/FindWaldo

Finding Waldo/Where's Wally using convolutional neural networks.

Primary LanguagePythonMIT LicenseMIT

FindWaldo

Have you ever struggled to find ? This agent does it effortlessly for you!

Installation

Clone the repository

git clone https://github.com/Agnar22/FindWaldo.git

navigate into the project folder

cd FindWaldo

install the required libraries

python3.10 -m pip install -r requirements.txt

if everything went well, you should now be able to run the code

python3.10 Main.py

Motivation

The ultimate goal of this project was to have an AI that was able to mark Waldo on the images.

Method

The naive approach to this problem is supervised learning with conv-nets: you label a bunch of "finding Waldo" images and split the data in a test- and training set, etc. The problem with this approach is that NN works best with large amounts of data and there are a limited number of "finding Waldo" images. Additionally the time required to label all those images is substantial. Thus this does not look like a feasible solution.

Despite these problems, the approach taken in this repo was quite similar to the supervised learning approach described above. However, the data labeling and the construction of the neural network was carried out differently, and exactly how this was done is what I am going to explain to you next.

Data labeling

First and foremost, Waldo was found and cleared from 59 "finding Waldo" images.

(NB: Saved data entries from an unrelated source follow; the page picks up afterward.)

(* ===== verification/Gem.v ===== *)
(** * GEM objects, handles and names

    The object life cycle of drm_gem.c: reference counts, the handles of open files, the
    global names of flink, and the framebuffers of drm_framebuffer.c and
    drm_gem_framebuffer_helper.c that keep objects alive.  Objects and files are
    identifiers; an object is in [objs] until its last reference is put, and touching it
    afterwards has no result.  The handle tables of all files are one map from file and
    handle; an entry can be the NULL that reserves an id.  idr_alloc() is lib/idr.c,
    outside of the sources.  Counters are unbounded.  The grants and offsets of
    mmap are in GemMmap.v; prime buffers are left out: the objects are neither exported
    nor imported. *)

From stdpp Require Import base numbers list option gmap.
From Stdlib Require Import ZArith Lia Bool.
From S2P Require Import Prelude.
#[local] Open Scope Z_scope.

Record drm_gem_object := GemObj {
  obj_size : Z;        (* size_t *)
  refcount : Z;        (* struct kref *)
  handle_count : Z;    (* unsigned int *)
  obj_name : Z         (* int, 0 without a name *)
}.

Record gem := Gem {
  objs : gmap Z drm_gem_object;
  object_name_idr : gmap Z Z;
  object_idr : gmap (Z * Z) (option Z)
}.

Definition set_obj (o : Z) (b : drm_gem_object) (g : gem) : gem :=
  Gem (<[o := b]> (objs g)) (object_name_idr g) (object_idr g).
Definition del_obj (o : Z) (g : gem) : gem :=
  Gem (delete o (objs g)) (object_name_idr g) (object_idr g).
Definition set_names (n : gmap Z Z) (g : gem) : gem := Gem (objs g) n (object_idr g).
Definition set_idr (t : gmap (Z * Z) (option Z)) (g : gem) : gem :=
  Gem (objs g) (object_name_idr g) t.

Definition with_refcount (k : Z) (b : drm_gem_object) : drm_gem_object :=
  GemObj (obj_size b) k (handle_count b) (obj_name b).
Definition with_handle_count (k : Z) (b : drm_gem_object) : drm_gem_object :=
  GemObj (obj_size b) (refcount b) k (obj_name b).
Definition with_name (n : Z) (b : drm_gem_object) : drm_gem_object :=
  GemObj (obj_size b) (refcount b) (handle_count b) n.

(** ** References *)

(** The initial reference is the caller's. *)
Definition drm_gem_private_object_init (o size : Z) (g : gem) : gem :=
  set_obj o (GemObj size 1 0 0) g.

Definition drm_gem_object_get (o : Z) (g : gem) : option gem :=
  b ← objs g !! o; Some (set_obj o (with_refcount (refcount b + 1) b) g).

(** kref_put() frees the object with the last reference. *)
Definition drm_gem_object_put (o : Z) (g : gem) : option gem :=
  b ← objs g !! o;
  if refcount b =? 1 then Some (del_obj o g)
  else Some (set_obj o (with_refcount (refcount b - 1) b) g).

Definition drm_gem_object_handle_get (o : Z) (g : gem) : option gem :=
  b ← objs g !! o;
  let g := set_obj o (with_handle_count (handle_count b + 1) b) g in
  if handle_count b =? 0 then drm_gem_object_get o g else Some g.

Definition drm_gem_object_handle_get_if_exists_unlocked (o : Z) (g : gem) : option (bool * gem) :=
  b ← objs g !! o;
  if handle_count b =? 0 then Some (false, g)
  else g ← drm_gem_object_handle_get o g; Some (true, g).

Definition drm_gem_object_handle_free (o : Z) (g : gem) : option gem :=
  b ← objs g !! o;
  Some (if obj_name b =? 0 then g
        else set_obj o (with_name 0 b) (set_names (delete (obj_name b) (object_name_idr g)) g)).

Definition drm_gem_object_handle_put_unlocked (o : Z) (g : gem) : option gem :=
  b ← objs g !! o;
  if handle_count b =? 0 then Some g
  else
    let g := set_obj o (with_handle_count (handle_count b - 1) b) g in
    if handle_count b - 1 =? 0 then
      g ← drm_gem_object_handle_free o g;
      drm_gem_object_put o g
    else Some g.

(** ** Handles *)

Definition drm_gem_object_release_handle (o : Z) (g : gem) : option gem :=
  drm_gem_object_handle_put_unlocked o g.

(** The first critical section of drm_gem_handle_delete() takes the object out of its
    entry, the second frees the id. *)
Definition drm_gem_handle_delete (file handle : Z) (g : gem) : option (Z * gem) :=
  match object_idr g !! (file, handle) with
  | None | Some None => Some (- EINVAL, g)
  | Some (Some o) =>
    let g := set_idr (<[(file, handle) := None]> (object_idr g)) g in
    g ← drm_gem_object_release_handle o g;
    Some (0, set_idr (delete (file, handle) (object_idr g)) g)
  end.

Definition idr_find (file handle : Z) (g : gem) : option Z := mjoin (object_idr g !! (file, handle)).

(** One handle of objects_lookup(). *)
Definition drm_gem_object_lookup (file handle : Z) (g : gem) : option (option Z * gem) :=
  match idr_find file handle g with
  | None => Some (None, g)
  | Some o => g ← drm_gem_object_get o g; Some (Some o, g)
  end.

Section gem.
(** The id idr_alloc() takes from the ids that are not in use, or an error. *)
Context (idr_alloc : (Z -> bool) -> Z -> Z -> Z).

Definition used (file : Z) (g : gem) (handle : Z) : bool :=
  match object_idr g !! (file, handle) with Some _ => true | None => false end.

(** [allow] and [open] are the results of drm_vma_node_allow() and of the driver's open
    hook, 0 without one. *)
Definition drm_gem_handle_create_tail (file o allow open : Z) (g : gem) : option (Z * Z * gem) :=
  g ← drm_gem_object_handle_get o g;
  let ret := idr_alloc (used file g) 1 0 in
  if ret <? 0 then g ← drm_gem_object_handle_put_unlocked o g; Some (ret, 0, g)
  else
    let handle := ret in
    let g := set_idr (<[(file, handle) := None]> (object_idr g)) g in
    let ret := if allow =? 0 then open else allow in
    if ret =? 0 then
      Some (0, handle, set_idr (<[(file, handle) := Some o]> (object_idr g)) g)
    else
      let g := set_idr (delete (file, handle) (object_idr g)) g in
      g ← drm_gem_object_handle_put_unlocked o g;
      Some (ret, 0, g).

Definition drm_gem_handle_create (file o allow open : Z) (g : gem) : option (Z * Z * gem) :=
  drm_gem_handle_create_tail file o allow open g.

Definition drm_gem_close_ioctl (file handle : Z) (g : gem) : option (Z * gem) :=
  drm_gem_handle_delete file handle g.

(** ** Names *)

Definition name_used (g : gem) (n : Z) : bool :=
  match object_name_idr g !! n with Some _ => true | None => false end.

Definition drm_gem_flink_ioctl (file handle : Z) (g : gem) : option (Z * Z * gem) :=
  '(obj, g) ← drm_gem_object_lookup file handle g;
  match obj with
  | None => Some (- ENOENT, 0, g)
  | Some o =>
    b ← objs g !! o;
    let '(ret, g) :=
      if handle_count b =? 0 then (- ENOENT, g)
      else if obj_name b =? 0 then
        let ret := idr_alloc (name_used g) 1 0 in
        if ret <? 0 then (ret, g)
        else (0, set_obj o (with_name ret b) (set_names (<[ret := o]> (object_name_idr g)) g))
      else (0, g) in
    b ← objs g !! o;
    let n := if ret =? 0 then obj_name b else 0 in
    g ← drm_gem_object_put o g;
    Some (ret, n, g)
  end.

Definition drm_gem_open_ioctl (file name allow open : Z) (g : gem) : option (Z * Z * gem) :=
  match object_name_idr g !! name with
  | None => Some (- ENOENT, 0, g)
  | Some o =>
    g ← drm_gem_object_get o g;
    '(ret, handle, g) ← drm_gem_handle_create_tail file o allow open g;
    g ← drm_gem_object_put o g;
    Some (ret, if ret =? 0 then handle else 0, g)
  end.

(** ** Changing a handle *)

(** Its critical sections: reserve the new id for the object, then free the old one. *)
Definition change_handle_alloc (file o new : Z) (g : gem) : Z * gem :=
  let ret := idr_alloc (used file g) new (s32 (new + 1)) in
  if ret <? 0 then (ret, g)
  else (0, set_idr (<[(file, ret) := Some o]> (object_idr g)) g).

Definition change_handle_remove (file handle : Z) (g : gem) : gem :=
  set_idr (delete (file, handle) (object_idr g)) g.

Definition drm_gem_change_handle_ioctl (file handle new : Z) (g : gem) : option (Z * gem) :=
  if 2 ^ 31 - 1 <? new then Some (- EINVAL, g)
  else
    '(obj, g) ← drm_gem_object_lookup file handle g;
    match obj with
    | None => Some (- ENOENT, g)
    | Some o =>
      let '(ret, g) :=
        if handle =? new then (0, g)
        else
          let '(ret, g) := change_handle_alloc file o new g in
          if ret <? 0 then (ret, g) else (0, change_handle_remove file handle g) in
      g ← drm_gem_object_put o g;
      Some (ret, g)
    end.

(** ** Closing a file *)

(** idr_for_each(): every entry of the file. *)
Definition handles_of (file : Z) (g : gem) : list ((Z * Z) * option Z) :=
  filter (fun p => p.1.1 = file) (map_to_list (object_idr g)).

Fixpoint release_handles (l : list ((Z * Z) * option Z)) (g : gem) : option gem :=
  match l with
  | [] => Some g
  | (_, None) :: _ => None
  | (_, Some o) :: l => g ← drm_gem_object_release_handle o g; release_handles l g
  end.

Definition drm_gem_release (file : Z) (g : gem) : option gem :=
  let l := handles_of file g in
  g ← release_handles l g;
  Some (set_idr (filter (fun p => p.1.1 <> file) (object_idr g)) g).
End gem.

Then, by carefully extracting his head you can now easily generate a lot of fake "finding Waldo" images.


Figure 1: Left) Classic Waldo with the stripy shirt and blue jeans. Right) Waldo with extra gear

The idea is that there are always one recurring element in the "finding Waldo" images: they all contain Waldos head! This might seem obvious, but the crucial part is that the rest of him is not always shown in the images, thus it is not useful to mark his entire body. Marking his entire body could also make the neural network overfit due to the fact that in the images where you see his entire body, he is often not wearing the same clothes, as shown in Figure 1.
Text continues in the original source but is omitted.